К Горке и Витьке Маслову (они сидели за одной партой) Плецко, между прочим, не приставал, можно сказать, – так, зацепит иногда на переменке как бы ненароком, осклабится и идет себе дальше. Похоже, он чувствовал, что от этих двоих исходит неясная опасность. Он, в общем, правильно чувствовал: Горка и Витька с некоторых пор вынашивали планы отмутузить этого свиногориллого так, чтобы он больше ни к кому не приставал, а Горка не раз, укладываясь спать, воображал, как он подходит и бьет Плецко в скулу, а тот… А тот… А тот не падал даже в Горкиных мечтах, а хватал его и бил наотмашь своей чертовой гирькой. Он весил вполовину, наверное, больше Горки и был на голову выше. Иногда Горка воображал, что протыкает Плецко рапирой, но тут же гнал от себя такие картины, – он был уже взрослый мальчик и понимал, что рапира в любом случае против такой дубины не катит.
Но Плецко упал-таки, когда Горка ни о чем таком и не мечтал.
Все случилось после звонка на большую перемену: Плецко подошел к Йоське Сонину, что-то наспех дописывавшему в тетрадку, подхватил его под коленки, вынул из-за парты, поднял повыше и разомкнул руки. Йоська, в какой позе сидел, так и хряпнулся своей костлявой задницей о пол и заплакал.
Горка кинулся на Плецко не помня себя, сбил его с ног (тот запнулся о скамейку) и принялся молотить куда попало. Плецко вывернулся, отшвырнул Горку на соседнюю парту, теперь уже он оказался снизу, уворачиваясь от увесистых тумаков, отпихнул Плецко, ударив обеими ногами, вскочил (в классе уже стоял визг и рев, краем глаза Горка увидел бегущих к ним учительниц), и тут Плецко хватанул его со всей мочи гирькой. Горка пискнул и упал на колени.
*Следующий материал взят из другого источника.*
Lemma C3_sell_average_witness :
  exists g' sr,
    dict_get String.eqb
      (_globals (snd (process
                        (replay [sample_tx BUY 100 30 "XP"; sample_tx BUY 50 36 "XP"])
                        (sample_tx SELL 40 35 "XP")))) "PETR4"%string = Some g'
    /\ fst (process
              (replay [sample_tx BUY 100 30 "XP"; sample_tx BUY 50 36 "XP"])
              (sample_tx SELL 40 35 "XP")) = Some sr
    /\ SaleResult.avg_cost sr = 3200 # 100
    /\ TG.avg_price g' = 3200 # 100.
Proof.
  exact (C3_sell_average
           (replay [sample_tx BUY 100 30 "XP"; sample_tx BUY 50 36 "XP"])
           (sample_tx SELL 40 35 "XP") eq_refl).
Defined.

(** C3 (as the specification words it) fails when the sale empties the
    ticker: after BUY 100 @ 30.00 the global average is 30.00, and the
    SELL of 100 @ 25.00 leaves it at zero. *)
Lemma C3_sell_all_resets_average :
  let s := replay [sample_tx BUY 100 30 "XP"] in
  let tx := sample_tx SELL 100 25 "XP" in
  exists g g',
    dict_get String.eqb (_globals s) "PETR4"%string = Some g
    /\ dict_get String.eqb (_globals (snd (process s tx))) "PETR4"%string = Some g'
    /\ TG.avg_price g == 30
    /\ TG.avg_price g' == 0
    /\ ~ TG.avg_price g' == TG.avg_price g.
Proof.
  cbv zeta. eexists. eexists.
  split; [vm_compute; reflexivity|]. split; [vm_compute; reflexivity|].
  split; [reflexivity|]. split; [reflexivity|].
  vm_compute. discriminate.
Qed.




End SellDividend.

(* ------------------------------------------------------------------ *)
(** ** Reachable states hold quantized decimals under distinct keys *)

Section Quantized.
Import PositionCalculator.

Lemma Forall_dict_set (V : Type) (P : V -> Prop) (d : dict string V)
    (k : string) (v : V) :
  Forall (fun kv => P (snd kv)) d -> P v ->
  Forall (fun kv => P (snd kv)) (dict_set String.eqb d k v).
Proof.
  intros Hd Hv. induction d as [|[k' v'] d IH]; simpl.
  - constructor; [exact Hv | constructor].
  - inversion Hd; subst. destruct (String.eqb k' k); constructor; auto.
Qed.

Lemma Forall_dict_get (V : Type) (P : V -> Prop) (d : dict string V)
    (k : string) (v : V) :
  Forall (fun kv => P (snd kv)) d -> dict_get String.eqb d k = Some v -> P v.
Proof.
  intros Hd Hk. apply (dict_get_In String.eqb_eq) in Hk.
  rewrite Forall_forall in Hd. exact (Hd _ Hk).
Qed.

Lemma Forall_map_values (V : Type) (P : V -> Prop) (f : V -> V)
    (d : dict string V) :
  (forall v, P v -> P (f v)) ->
  Forall (fun kv => P (snd kv)) d ->
  Forall (fun kv => P (snd kv)) (map (fun kv => (fst kv, f (snd kv))) d).
Proof.
  intros Hf Hd. induction Hd as [|kv d Hkv Hd IH]; simpl; constructor.
  - simpl. now apply Hf.
  - exact IH.
Qed.

Lemma init_row_quantized (ticker : string) (ac : AssetClass) (cur : Currency)
    (institution : string) :
  row_quantized (MP.init ticker ac cur institution).
Proof. repeat split; apply quantized_zero. Qed.

Lemma init_global_quantized : global_quantized TG.init.
Proof. repeat split; apply quantized_zero. Qed.

Lemma sync_row_quantized (ticker : string) (g : TG.t) (pos : MP.t) :
  global_quantized g -> row_quantized pos ->
  row_quantized (sync_row ticker g pos).
Proof.
  intros [_ [Hga _]] [Hq [Ha Hc]]. unfold sync_row.
  destruct (String.eqb (MP.ticker pos) ticker); [|repeat split; assumption].
  repeat split; simpl; try assumption.
  destruct (Qltb ZERO (MP.quantity pos));
    [apply quantized_quantize | apply quantized_zero].
Qed.

Lemma recalc_totals_quantized (ticker : string) (rows : list MP.t) :
  quantized QTY_PRECISION (fst (recalc_totals ticker rows))
  /\ quantized MONETARY_PRECISION (snd (recalc_totals ticker rows)).
Proof.
  unfold recalc_totals.
  assert (H : forall acc : Decimal * Decimal,
             quantized QTY_PRECISION (fst acc)
             /\ quantized MONETARY_PRECISION (snd acc) ->
             quantized QTY_PRECISION
               (fst (fold_left
                       (fun acc pos =>
                          if String.eqb (MP.ticker pos) ticker
                          then (round_qty (fst acc + MP.quantity pos),
                                round_monetary (snd acc + MP.total_cost pos))
                          else acc) rows acc))
             /\ quantized MONETARY_PRECISION
                  (snd (fold_left
                          (fun acc pos =>
                             if String.eqb (MP.ticker pos) ticker
                             then (round_qty (fst acc + MP.quantity pos),
                                   round_monetary (snd acc + MP.total_cost pos))
                             else acc) rows acc))).
  { induction rows as [|pos rows IH]; intros acc Hacc; simpl; [exact Hacc|].
    apply IH. destruct (String.eqb (MP.ticker pos) ticker); [|exact Hacc].
    split; apply quantized_quantize. }
  apply H. split; apply quantized_zero.
Qed.

Lemma update_position_quantized (s : t) (key : string) (f : MP.t -> MP.t) :
  (forall pos, row_quantized pos -> row_quantized (f pos)) ->
  state_quantized s -> state_quantized (update_position s key f).
Proof.
  intros Hf [Hp Hg]. unfold update_position.
  destruct (dict_get String.eqb (_positions s) key) as [pos|] eqn:E;
    [|split; assumption].
  split; [|exact Hg]. simpl. apply Forall_dict_set; [exact Hp|].
  apply Hf. exact (Forall_dict_get _ _ Hp E).
Qed.

Lemma get_global_quantized (s : t) (ticker : string) :
  state_quantized s ->
  global_quantized (fst (_get_global s ticker))
  /\ state_quantized (snd (_get_global s ticker)).
Proof.
  intros [Hp Hg]. unfold _get_global.
  destruct (dict_get String.eqb (_globals s) ticker) as [g|] eqn:E; simpl.
  - split; [exact (Forall_dict_get _ _ Hg E) | split; assumption].
  - split; [exact init_global_quantized|]. split; [exact Hp|]. simpl.
    apply Forall_dict_set; [exact Hg | exact init_global_quantized].
Qed.

Lemma store_global_quantized (s : t) (ticker : string) (g : TG.t) :
  global_quantized g -> state_quantized s ->
  state_quantized (store_global s ticker g).
Proof.
  intros Hg0 [Hp Hg]. split; [exact Hp|]. simpl.
  now apply Forall_dict_set.
Qed.

Lemma sync_quantized (s : t) (ticker : string) :
  state_quantized s -> state_quantized (_sync_avg_price s ticker).
Proof.
  intros [Hp Hg]. unfold _sync_avg_price.
  destruct (dict_get String.eqb (_globals s) ticker) as [g|] eqn:E;
    [|split; assumption].
  split; [|exact Hg]. simpl. apply Forall_map_values; [|exact Hp].
  intros pos. apply sync_row_quantized. exact (Forall_dict_get _ _ Hg E).
Qed.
Неизвестно, куда метил Плецко, может, и по голове, а попал по спине, чуть ниже левой лопатки. На месте удара расплылась приличных размеров гематома, мать за неделю свела ее почти на нет водочными, на каких-то травах, компрессами, но боль – то ли под лопаткой, то ли между ней и позвоночником – не проходила. Горке было трудно двигать левой рукой, а иногда и дышать, и началась новая серия походов по врачам, казалось уже забытая.
Ему сделали рентген – все нормально, его простукивали и щупали, – никаких признаков травмы не обнаруживалось. Врачи только разводили руками.
Диагноз был установлен, когда на боли в спине наложилась жуткая ангина. Горло опухло так, что Горка едва мог глотать, подскочила температура, мать вызвала врача на дом и, пока та осматривала Горку, высказала неожиданное предположение: а это не сердце? Врач – деловитая женщина неопределенного возраста – слегка удивилась, но, когда мать рассказала, как Горка мучился в свои три-пять лет от анемии, снова взялась за фонендоскоп. И чем дольше она слушала, заставляя Горку то дышать, то не дышать, тем больше каменели ее скулы.